Let me begin with an anecdote. The American Psychological Association includes psychologists ranging from "soft" areas such as History of Psychology and Philosophical Psychology, to 'hard" areas such as learning theory and cognitive neuroscience. Some years ago I was asked to chair a session of animal learners. Used to chairing sessions of softer psychologists--who often have to be almost dragged from the podium when their time was up--I was surprised to find the animal learning folks basically just put up their data slides, let everyone look and ask a few questions, and then sat down well before their alloted time had expired. Thus my personal introduction to C. P. Snow's Two Cultures.

In the harder sciences, one often publishes sometimes -- and receives credit for -- abstracts by themselves. As we move toward the humanities we find abstracts with papers (the norm accepted here), then papers without abstracts (the norm you find puzzling) and finally books. In history, for example. articles typically count for nearly nothing toward tenure and promotion: One must have a book or books. I recall a physicist in the National Academy of Sciences wanting Samuel Huntington thrown out of the NAS in part because he published books, which the physicist regarded as an unacceptably inefficient means of communication.
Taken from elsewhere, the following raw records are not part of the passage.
(** * Configuration resolution of the C/C++ extension: provider registry
      (customProviders.ts) and configuration store (configurations.ts). *)

From Stdlib Require Import String Ascii List ZArith Bool Lia.
Import ListNotations.
Open Scope string_scope.
Open Scope Z_scope.

(** ** JavaScript values *)

(** A property that may be absent ([undefined]), [null] or hold a value. *)
Inductive js (A : Type) : Type :=
| Undef : js A
| Null : js A
| Val : A -> js A.
Arguments Undef {A}.
Arguments Null {A}.
Arguments Val {A} _.

(** JavaScript truthiness of an optional string: [""], [null] and
    [undefined] are falsy. *)
Definition truthy_str (s : js string) : bool :=
  match s with
  | Val x => negb (String.eqb x "")
  | _ => false
  end.

(** Truthiness of an optional object (arrays are truthy, even empty). *)
Definition truthy {A} (v : js A) : bool :=
  match v with Val _ => true | _ => false end.

Definition js_str_eqb (a b : js string) : bool :=
  match a, b with
  | Undef, Undef => true
  | Null, Null => true
  | Val x, Val y => String.eqb x y
  | _, _ => false
  end.

Lemma js_str_eqb_eq a b : js_str_eqb a b = true <-> a = b.
Proof.
  destruct a, b; simpl; split; intro H; try discriminate; try reflexivity;
    try (apply String.eqb_eq in H; subst; reflexivity).
  injection H as ->. apply String.eqb_refl.
Qed.

(** ** customProviders.ts *)
Module CustomProviders.

(** [Version] of the vscode-cpptools API (a numeric enum: v0 = 0, v1 = 1,
    v2 = 2, ...). *)
Definition Version := nat.
Definition v0 : Version := 0%nat.
Definition v1 : Version := 1%nat.
Definition v2 : Version := 2%nat.

(** A [CustomConfigurationProvider] object as handed to [add]: its string
    fields, and for each method whether the object has it. *)
Record CustomConfigurationProvider := {
  name : js string;
  extensionId : js string;
  has_canProvideConfiguration : bool;
  has_provideConfigurations : bool;
  has_canProvideBrowseConfiguration : bool;
  has_provideBrowseConfiguration : bool;
  has_dispose : bool
}.

(** [CustomProviderWrapper] *)
Record CustomProviderWrapper := {
  provider : CustomConfigurationProvider;
  _isReady : bool;
  _version : Version
}.

(** constructor(provider, version) *)
Definition mkWrapper (p : CustomConfigurationProvider) (version : Version)
  : CustomProviderWrapper :=
  let isReady := Nat.ltb version v2 in
  let version' :=
    if truthy_str (extensionId p) && Nat.eqb version v0 then v1 else version in
  {| provider := p; _isReady := isReady; _version := version' |}.

Definition isReady (w : CustomProviderWrapper) : bool := _isReady w.

(** set isReady(ready) *)
Definition setReady (w : CustomProviderWrapper) (ready : bool) : CustomProviderWrapper :=
  {| provider := provider w; _isReady := ready; _version := _version w |}.

Definition isValid (w : CustomProviderWrapper) : bool :=
  let p := provider w in
  let valid := truthy_str (name p) && has_canProvideConfiguration p
               && has_provideConfigurations p in
  let valid := if valid && Nat.ltb v0 (_version w)
               then truthy_str (extensionId p) && has_dispose p else valid in
  let valid := if valid && Nat.ltb v1 (_version w)
               then has_canProvideBrowseConfiguration p
                    && has_provideBrowseConfiguration p else valid in
  valid.

Definition version (w : CustomProviderWrapper) : Version := _version w.

Definition wname (w : CustomProviderWrapper) : js string := name (provider w).

(** get extensionId() *)
Definition wextensionId (w : CustomProviderWrapper) : js string :=
  if Nat.eqb (_version w) v0 then name (provider w) else extensionId (provider w).

(** Calls made on the wrapped provider object. *)
Inductive call := CallDispose.

(** dispose(): the calls it forwards to the provider. *)
Definition dispose (w : CustomProviderWrapper) : list call :=
  if negb (Nat.eqb (_version w) v0) then [CallDispose] else [].

(** The [Map<string, CustomProviderWrapper>] of the collection, in
    insertion order (the order [forEach] visits). *)
Definition Registry := list (js string * CustomProviderWrapper).

Fixpoint map_get (m : Registry) (k : js string) : option CustomProviderWrapper :=
  match m with
  | [] => None
  | (k', w) :: m' => if js_str_eqb k' k then Some w else map_get m' k
  end.

Definition map_has (m : Registry) (k : js string) : bool :=
  match map_get m k with Some _ => true | None => false end.

(** Map.set: replaces the value in place when the key is present,
    appends otherwise. *)
Fixpoint map_set (m : Registry) (k : js string) (w : CustomProviderWrapper) : Registry :=
  match m with
  | [] => [(k, w)]
  | (k', w') :: m' => if js_str_eqb k' k then (k', w) :: m' else (k', w') :: map_set m' k w
  end.

Fixpoint map_delete (m : Registry) (k : js string) : Registry :=
  match m with
  | [] => []
  | (k', w') :: m' => if js_str_eqb k' k then m' else (k', w') :: map_delete m' k
  end.

(** The console output of the collection. *)
Inductive log :=
| WarnDisabled
| ErrMissingProperties
| ErrAlreadyRegistered (id : js string)
| ErrInvalidProvider
| WarnNotRegistered (id : js string)
| WarnDuplicateName.

(** getId(provider) for a provider object. *)
Definition getId (p : CustomConfigurationProvider) : js string * list log :=
  if truthy_str (extensionId p) then (extensionId p, [])
  else if truthy_str (name p) then (name p, [])
  else (Val "", [ErrInvalidProvider]).

(** add(provider, version); [intelliSenseEngine] is the value of the
    [C_Cpp.intelliSenseEngine] setting read by [new CppSettings()].
    Returns the result, the new map and the console output. *)
Definition add (intelliSenseEngine : string) (providers : Registry)
    (p : CustomConfigurationProvider) (version : Version)
  : bool * Registry * list log :=
  if String.eqb intelliSenseEngine "Disabled" then (false, providers, [WarnDisabled])
  else
    let wrapper := mkWrapper p version in
    if negb (isValid wrapper) then (false, providers, [ErrMissingProperties])
    else
      let exists_ :=
        if map_has providers (wextensionId wrapper) then
          match map_get providers (wextensionId wrapper) with
          | Some existing => Nat.eqb (_version existing) v0 && Nat.eqb (_version wrapper) v0
          | None => false
          end
        else false in
      if negb exists_ then (true, map_set providers (wextensionId wrapper) wrapper, [])
      else (false, providers, [ErrAlreadyRegistered (wextensionId wrapper)]).

(** remove(provider) *)
Definition remove (providers : Registry) (p : CustomConfigurationProvider)
  : Registry * list log :=
  let '(id, l) := getId p in
  if map_has providers id then (map_delete providers id, l)
  else (providers, (l ++ [WarnNotRegistered id])%list).

(** checkId(providerId): the forEach loop, returning [noUpdate] and
    [found] (in visiting order). *)
Fixpoint checkId_loop (m : Registry) (providerId : js string)
  : bool * list CustomProviderWrapper :=
  match m with
  | [] => (false, [])
  | (_, w) :: m' =>
      let '(noUpdate, found) := checkId_loop m' providerId in
      if js_str_eqb (wextensionId w) providerId then (true, found)
      else if js_str_eqb (wname w) providerId && negb (Nat.eqb (version w) v0)
      then (noUpdate, w :: found)
      else (noUpdate, found)
  end.

Definition checkId (providers : Registry) (providerId : js string) : js string * list log :=
  if negb (truthy_str providerId) then (providerId, [])
  else
    let '(noUpdate, found) := checkId_loop providers providerId in
    if noUpdate then (providerId, [])
    else match found with
         | [w] => (wextensionId w, [])
         | [] => (providerId, [])
         | _ => (providerId, [WarnDuplicateName])
         end.

(** Registry states reachable from the empty collection. *)
Inductive reachable : Registry -> Prop :=
| reach_empty : reachable []
| reach_add e m p v : reachable m -> reachable (snd (fst (add e m p v)))
| reach_remove m p : reachable m -> reachable (fst (remove m p)).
The humanities have remained close to the old oral tradition in European universities, in which all papers were read and defended in person (as at humanities meetings today)--no abstracts, no figures. The sciences only entered the (German) universities in the second half of the 19th century and had a hard time fitting in, in part because they are so far from the oral tradition. Interestingly, at least one German journal, the Journal of Military History, does have abstracts, but at the end of the article; German publishers put tables of contents at the end, too, or at least they did.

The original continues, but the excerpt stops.